La salle à manger d’un bateau, autrement nommée le carré, est le plus souvent un espace restreint. La cuisine qu’on devrait continuer d’appeler la cambuse est toute petite. Tout cela, l’endroit où l’on passe à table, l’endroit où se trouvent les vivres et l’endroit où on les prépare, se trouve sur la plupart des bateaux dans la même pièce. Pour dire que sur un bateau, autant on peut se sentir détendu, autant il est inconvenant de prendre ses aises. Il faut se tenir droit, poser les mains sur la table, accepter d’être un peu serré entre les autres convives. Maintenant, on est peut-être un peu moins à cheval sur les préséances. On peut accepter qu’un convive utilise son couteau personnel, pour trancher le saucisson ou le rôti, parce que certains marins ont dans la poche un véritable bijou. Les marins sont souvent fiers de leur couteau et c’est l’occasion de le montrer. Mais s’en servir tout au long du repas, c’est vulgaire sur un bateau comme ailleurs. Un couteau de marin est un bel objet souvent dont on doit prendre soin, bien tranchant, et qui mérite un meilleur traitement que de servir à couper le fromage et qu’on ne doit jamais porter à la bouche. On porte à la bouche une cuillère et rien d’autre. On porte aux lèvres une fourchette ou un verre. Les verres sur un bateau ne sont pas toujours en verre et encore moins souvent en cristal et c’est très bien ainsi. Un verre cassé, c’est contrariant à la maison, c’est une petite catastrophe sur un bateau où on se promène souvent les pieds nus même si on ne devrait pas…

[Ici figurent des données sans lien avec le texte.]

Lemma refine_get c s key comp ser junk jl sync rest v out s' :
  sess_rel c s -> key_ok key -> yd_content (c_buff c) = encode_body (RGet key comp ser) ++ rest ->
  spec_step (RGet key comp ser) s = Some (out, v, s') ->
  exists c', command_get junk jl sync comp ser c = Done (YENOERR, c') /\
    step_result c out rest s' c' /\ v = true.
Proof.
  intros HR Hk Hc Hs. pose proof HR as [Hok He Hdb Hq Hpe]. cbn [encode_body] in Hc. rewrite <- !app_assoc in Hc.
  destruct (env_get _ _ _ _ key junk He Hk) as (e' & Hget & He' & Hf). rewrite <- Hdb in Hget at 1.
  pose proof (command_get_spec key rest junk jl comp ser sync c _ e' Hok (key_ok_short _ Hk) Hc Hget)
    as Hcmd. cbn [spec_step] in Hs. fold (s_view s) in Hcmd.
  destruct (s_view s !! key) as [d|].
  - destruct (fetched comp d) as [u|] eqn:Ef; [|done]. injection Hs as <- <- <-.
    specialize (Hcmd u eq_refl). rewrite <- (set_transaction_same (c_thread c)) in Hcmd at 1.
    destruct (replies_result _ _ _ _ [] _ _ s _ _ _ HR He' Hf (Forall_nil_2 _) Hcmd) as (c' & -> & Hres).
    rewrite spec_eta in Hres. eauto.
  - injection Hs as <- <- <-. rewrite <- (set_transaction_same (c_thread c)) in Hcmd at 1.
    destruct (replies_result _ _ _ _ [] _ _ s _ _ _ HR He' Hf (Forall_nil_2 _) Hcmd) as (c' & -> & Hres).
    rewrite spec_eta in Hres. eauto.
Qed.

(** Inside a transaction the state has a snapshot, outside it has none. *)
Lemma env_rel_snap e tr db snap :
  env_rel e tr db snap -> is_Some tr <-> is_Some snap.
Proof.
  intros [_ _ _ _ Ht]. destruct tr as [t|].
  - destruct Ht as (txn & _ & _ & -> & _). split; eauto.
  - destruct Ht as [-> _]. done.
Qed.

Pour que la carafe ou la bouteille d’eau ne soit pas trimballée sans cesse et qu’elle n’encombre pas la table, il est permis de servir les autres convives en eau, ce qui est inconvenant dans un dîner en ville.

Pour les autres boissons, sur un bateau on admet qu’elles ne soient pas servies par le maître ou la maîtresse de maison. Parce qu’il faut s’entraider bien sûr, mais aussi parce qu’il faut se déplacer le moins possible au cours du repas.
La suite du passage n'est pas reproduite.